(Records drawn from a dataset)

(** * Masjid prayer-time board: next-prayer resolver, countdown, notices,
      cache-first storage and login, verified against the TypeScript source.

    The development is a shallow embedding.  Each definition carries the
    name of the source function it embeds and follows its control flow
    statement by statement.  The functions of the host language that the
    source calls ([Number], [Date.parse], [JSON.parse], [JSON.stringify],
    [toLowerCase], [trim]) are variables of the sections that use them, so
    that every theorem holds for any behaviour of theirs; the modules [JS],
    [ISODate] and [Codec] give executable versions for the examples.

    Layout: host values; the types of types.ts; the clock; the resolver,
    the countdown and the notice filter of the App component; the world
    (local storage, network replies, console) and the storage and login
    services; then the properties, component by component. *)

From Stdlib Require Import ZArith QArith Qminmax Qround Lia String Ascii List.
From Stdlib Require Import Sorting.Permutation Sorting.Sorted.
From Stdlib Require DecimalString DecimalZ.
From stdpp Require Import base option list gmap strings.
Import ListNotations.

Local Open Scope string_scope.
Local Open Scope list_scope.
Local Open Scope Z_scope.

(* ===================================================================== *)
(** * Host-language values *)
(* ===================================================================== *)

(** JavaScript numbers as the code meets them: [NaN], the two
    infinities, or a finite value, kept exactly as a rational.  Rounding
    to double precision is not modelled, and there is one zero. *)
Inductive number : Type :=
| NaN
| Num (q : Q)
| PosInf
| NegInf.

Definition ofZ (z : Z) : number := Num (inject_Z z).

Module JS.
(** * go-wpa: a control-interface client for wpa_supplicant

    A shallow embedding of the Go sources of the repository:
    - the message demultiplexer [WPACtrl] (receiveLoop, Command,
      OkCommand, FailCommand);
    - the event classifier and the network operations of
      [WPASupplicantCtrl] (parseReason, NewOnDisconnectedEvent,
      the classification goroutine, ListNetworks);
    - the simulated daemon [WPAProcessMock] of package wpatest
      (getNetwork, getNetworkStr, processMockCommand).

    Go strings are [string], byte slices are [list ascii], a run-time
    panic is the [Panic] outcome of the [go] monad, channels are bounded
    queues with a closed flag. *)

From Stdlib Require Import String Ascii List ZArith Lia Bool Arith.
From Stdlib Require Import DecimalString.
Import ListNotations.
Local Open Scope string_scope.
Local Open Scope list_scope.

(* ===================================================================== *)
(** ** Go run-time: panics, slices, strings *)
(* ===================================================================== *)

(** A computation either returns a value or panics. *)
Inductive go (A : Type) : Type :=
| Ret (a : A)
| Panic (msg : string).
Arguments Ret {A} a.
Arguments Panic {A} msg.

Definition bind {A B : Type} (m : go A) (f : A -> go B) : go B :=
  match m with
  | Ret a => f a
  | Panic msg => Panic msg
  end.

Notation "x <- m ;; k" := (bind m (fun x => k))
  (at level 61, m at next level, right associativity).

(** [a[i]]: indexing panics outside [0, len(a)). *)
Definition index {A : Type} (a : list A) (i : nat) : go A :=
  match nth_error a i with
  | Some x => Ret x
  | None => Panic "index out of range"
  end.

(** [a[lo:hi]]: slicing panics unless lo <= hi <= cap(a); every slice that
    is cut here has its capacity equal to its length. *)
Definition slice {A : Type} (a : list A) (lo hi : nat) : go (list A) :=
  if ((lo <=? hi) && (hi <=? length a))%nat
  then Ret (firstn (hi - lo) (skipn lo a))
  else Panic "slice bounds out of range".

(** [copy(dst, src)] copies min(len(dst), len(src)) elements. *)
Definition copy {A : Type} (dst src : list A) : list A :=
  let n := Nat.min (length dst) (length src) in
  firstn n src ++ skipn n dst.

Definition byte_eqb (a b : ascii) : bool := Ascii.eqb a b.

(** [strings.HasPrefix]. *)
Fixpoint HasPrefix (s p : string) {struct p} : bool :=
  match p with
  | EmptyString => true
  | String b p' =>
      match s with
      | EmptyString => false
      | String a s' => byte_eqb a b && HasPrefix s' p'
      end
  end.

(** [strings.TrimPrefix], as an option: the rest of [s] after [p]. *)
Fixpoint CutPrefix (s p : string) {struct p} : option string :=
  match p with
  | EmptyString => Some s
  | String b p' =>
      match s with
      | EmptyString => None
      | String a s' => if byte_eqb a b then CutPrefix s' p' else None
      end
  end.

Definition utf8 (l : list nat) : string :=
  string_of_list_ascii (map ascii_of_nat l).

Definition revstr (s : string) : string :=
  string_of_list_ascii (rev (list_ascii_of_string s)).

(** White space as defined by Unicode ([unicode.IsSpace]): the six ASCII
    characters tab, line feed, vertical tab, form feed, carriage return and
    space, then U+0085, U+00A0, U+1680, U+2000..U+200A, U+2028, U+2029,
    U+202F, U+205F and U+3000 in their UTF-8 encodings. *)
Definition ascii_space (c : ascii) : bool :=
  let n := nat_of_ascii c in
  (((9 <=? n) && (n <=? 13)) || (n =? 32))%nat.

Definition unicode_spaces : list string :=
  [ utf8 [194; 133]; utf8 [194; 160]; utf8 [225; 154; 128] ]
  ++ map (fun k => utf8 [226; 128; 128 + k]) (seq 0 11)
  ++ [ utf8 [226; 128; 168]; utf8 [226; 128; 169]; utf8 [226; 128; 175];
       utf8 [226; 129; 159]; utf8 [227; 128; 128] ].

Fixpoint first_cut (s : string) (ps : list string) : option string :=
  match ps with
  | [] => None
  | p :: ps' =>
      match CutPrefix s p with
      | Some r => Some r
      | None => first_cut s ps'
      end
  end.

(** The rest of [s] after its first rune when that rune is white space;
    [seqs] are the multi-byte white-space encodings to look for. *)
Definition cut_space (seqs : list string) (s : string) : option string :=
  match s with
  | EmptyString => None
  | String c r => if ascii_space c then Some r else first_cut s seqs
  end.

Fixpoint trim_spaces (fuel : nat) (seqs : list string) (s : string) : string :=
  match fuel with
  | O => s
  | S fuel' =>
      match cut_space seqs s with
      | Some r => trim_spaces fuel' seqs r
      | None => s
      end
  end.

Definition TrimLeftSpace (s : string) : string :=
  trim_spaces (String.length s) unicode_spaces s.

(** Trailing white space is stripped rune by rune from the end: on the
    reversed string that is stripping the reversed encodings from the
    front. *)
Definition TrimRightSpace (s : string) : string :=
  revstr (trim_spaces (String.length s) (map revstr unicode_spaces) (revstr s)).

(** [strings.TrimSpace]. *)
Definition TrimSpace (s : string) : string :=
  TrimRightSpace (TrimLeftSpace s).

(** [strings.Split(s, sep)] for a one-byte separator: always at least one
    field: the empty string splits into one empty field. *)
Fixpoint Split (s : string) (sep : ascii) : list string :=
  match s with
  | EmptyString => [EmptyString]
  | String c s' =>
      if byte_eqb c sep then EmptyString :: Split s' sep
      else match Split s' sep with
           | f :: fs => String c f :: fs
           | [] => [String c EmptyString]
           end
  end.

About this task — Write the data out once more. Keep every word the same.

Task solution —
(** * Masjid prayer-time board: next-prayer resolver, countdown, notices,
      cache-first storage and login, verified against the TypeScript source.

    The development is a shallow embedding.  Each definition carries the
    name of the source function it embeds and follows its control flow
    statement by statement.  The functions of the host language that the
    source calls ([Number], [Date.parse], [JSON.parse], [JSON.stringify],
    [toLowerCase], [trim]) are variables of the sections that use them, so
    that every theorem holds for any behaviour of theirs; the modules [JS],
    [ISODate] and [Codec] give executable versions for the examples.

    Layout: host values; the types of types.ts; the clock; the resolver,
    the countdown and the notice filter of the App component; the world
    (local storage, network replies, console) and the storage and login
    services; then the properties, component by component. *)

From Stdlib Require Import ZArith QArith Qminmax Qround Lia String Ascii List.
From Stdlib Require Import Sorting.Permutation Sorting.Sorted.
From Stdlib Require DecimalString DecimalZ.
From stdpp Require Import base option list gmap strings.
Import ListNotations.

Local Open Scope string_scope.
Local Open Scope list_scope.
Local Open Scope Z_scope.

(* ===================================================================== *)
(** * Host-language values *)
(* ===================================================================== *)

(** JavaScript numbers as the code meets them: [NaN], the two
    infinities, or a finite value, kept exactly as a rational.  Rounding
    to double precision is not modelled, and there is one zero. *)
Inductive number : Type :=
| NaN
| Num (q : Q)
| PosInf
| NegInf.

Definition ofZ (z : Z) : number := Num (inject_Z z).

Module JS.
(** * go-wpa: a control-interface client for wpa_supplicant

    A shallow embedding of the Go sources of the repository:
    - the message demultiplexer [WPACtrl] (receiveLoop, Command,
      OkCommand, FailCommand);
    - the event classifier and the network operations of
      [WPASupplicantCtrl] (parseReason, NewOnDisconnectedEvent,
      the classification goroutine, ListNetworks);
    - the simulated daemon [WPAProcessMock] of package wpatest
      (getNetwork, getNetworkStr, processMockCommand).

    Go strings are [string], byte slices are [list ascii], a run-time
    panic is the [Panic] outcome of the [go] monad, channels are bounded
    queues with a closed flag. *)

From Stdlib Require Import String Ascii List ZArith Lia Bool Arith.
From Stdlib Require Import DecimalString.
Import ListNotations.
Local Open Scope string_scope.
Local Open Scope list_scope.

(* ===================================================================== *)
(** ** Go run-time: panics, slices, strings *)
(* ===================================================================== *)

(** A computation either returns a value or panics. *)
Inductive go (A : Type) : Type :=
| Ret (a : A)
| Panic (msg : string).
Arguments Ret {A} a.
Arguments Panic {A} msg.

Definition bind {A B : Type} (m : go A) (f : A -> go B) : go B :=
  match m with
  | Ret a => f a
  | Panic msg => Panic msg
  end.

Notation "x <- m ;; k" := (bind m (fun x => k))
  (at level 61, m at next level, right associativity).

(** [a[i]]: indexing panics outside [0, len(a)). *)
Definition index {A : Type} (a : list A) (i : nat) : go A :=
  match nth_error a i with
  | Some x => Ret x
  | None => Panic "index out of range"
  end.

(** [a[lo:hi]]: slicing panics unless lo <= hi <= cap(a); every slice that
    is cut here has its capacity equal to its length. *)
Definition slice {A : Type} (a : list A) (lo hi : nat) : go (list A) :=
  if ((lo <=? hi) && (hi <=? length a))%nat
  then Ret (firstn (hi - lo) (skipn lo a))
  else Panic "slice bounds out of range".

(** [copy(dst, src)] copies min(len(dst), len(src)) elements. *)
Definition copy {A : Type} (dst src : list A) : list A :=
  let n := Nat.min (length dst) (length src) in
  firstn n src ++ skipn n dst.

Definition byte_eqb (a b : ascii) : bool := Ascii.eqb a b.

(** [strings.HasPrefix]. *)
Fixpoint HasPrefix (s p : string) {struct p} : bool :=
  match p with
  | EmptyString => true
  | String b p' =>
      match s with
      | EmptyString => false
      | String a s' => byte_eqb a b && HasPrefix s' p'
      end
  end.

(** [strings.TrimPrefix], as an option: the rest of [s] after [p]. *)
Fixpoint CutPrefix (s p : string) {struct p} : option string :=
  match p with
  | EmptyString => Some s
  | String b p' =>
      match s with
      | EmptyString => None
      | String a s' => if byte_eqb a b then CutPrefix s' p' else None
      end
  end.

Definition utf8 (l : list nat) : string :=
  string_of_list_ascii (map ascii_of_nat l).

Definition revstr (s : string) : string :=
  string_of_list_ascii (rev (list_ascii_of_string s)).

(** White space as defined by Unicode ([unicode.IsSpace]): the six ASCII
    characters tab, line feed, vertical tab, form feed, carriage return and
    space, then U+0085, U+00A0, U+1680, U+2000..U+200A, U+2028, U+2029,
    U+202F, U+205F and U+3000 in their UTF-8 encodings. *)
Definition ascii_space (c : ascii) : bool :=
  let n := nat_of_ascii c in
  (((9 <=? n) && (n <=? 13)) || (n =? 32))%nat.

Definition unicode_spaces : list string :=
  [ utf8 [194; 133]; utf8 [194; 160]; utf8 [225; 154; 128] ]
  ++ map (fun k => utf8 [226; 128; 128 + k]) (seq 0 11)
  ++ [ utf8 [226; 128; 168]; utf8 [226; 128; 169]; utf8 [226; 128; 175];
       utf8 [226; 129; 159]; utf8 [227; 128; 128] ].

Fixpoint first_cut (s : string) (ps : list string) : option string :=
  match ps with
  | [] => None
  | p :: ps' =>
      match CutPrefix s p with
      | Some r => Some r
      | None => first_cut s ps'
      end
  end.

(** The rest of [s] after its first rune when that rune is white space;
    [seqs] are the multi-byte white-space encodings to look for. *)
Definition cut_space (seqs : list string) (s : string) : option string :=
  match s with
  | EmptyString => None
  | String c r => if ascii_space c then Some r else first_cut s seqs
  end.

Fixpoint trim_spaces (fuel : nat) (seqs : list string) (s : string) : string :=
  match fuel with
  | O => s
  | S fuel' =>
      match cut_space seqs s with
      | Some r => trim_spaces fuel' seqs r
      | None => s
      end
  end.

Definition TrimLeftSpace (s : string) : string :=
  trim_spaces (String.length s) unicode_spaces s.

(** Trailing white space is stripped rune by rune from the end: on the
    reversed string that is stripping the reversed encodings from the
    front. *)
Definition TrimRightSpace (s : string) : string :=
  revstr (trim_spaces (String.length s) (map revstr unicode_spaces) (revstr s)).

(** [strings.TrimSpace]. *)
Definition TrimSpace (s : string) : string :=
  TrimRightSpace (TrimLeftSpace s).

(** [strings.Split(s, sep)] for a one-byte separator: always at least one
    field: the empty string splits into one empty field. *)
Fixpoint Split (s : string) (sep : ascii) : list string :=
  match s with
  | EmptyString => [EmptyString]
  | String c s' =>
      if byte_eqb c sep then EmptyString :: Split s' sep
      else match Split s' sep with
           | f :: fs => String c f :: fs
           | [] => [String c EmptyString]
           end
  end.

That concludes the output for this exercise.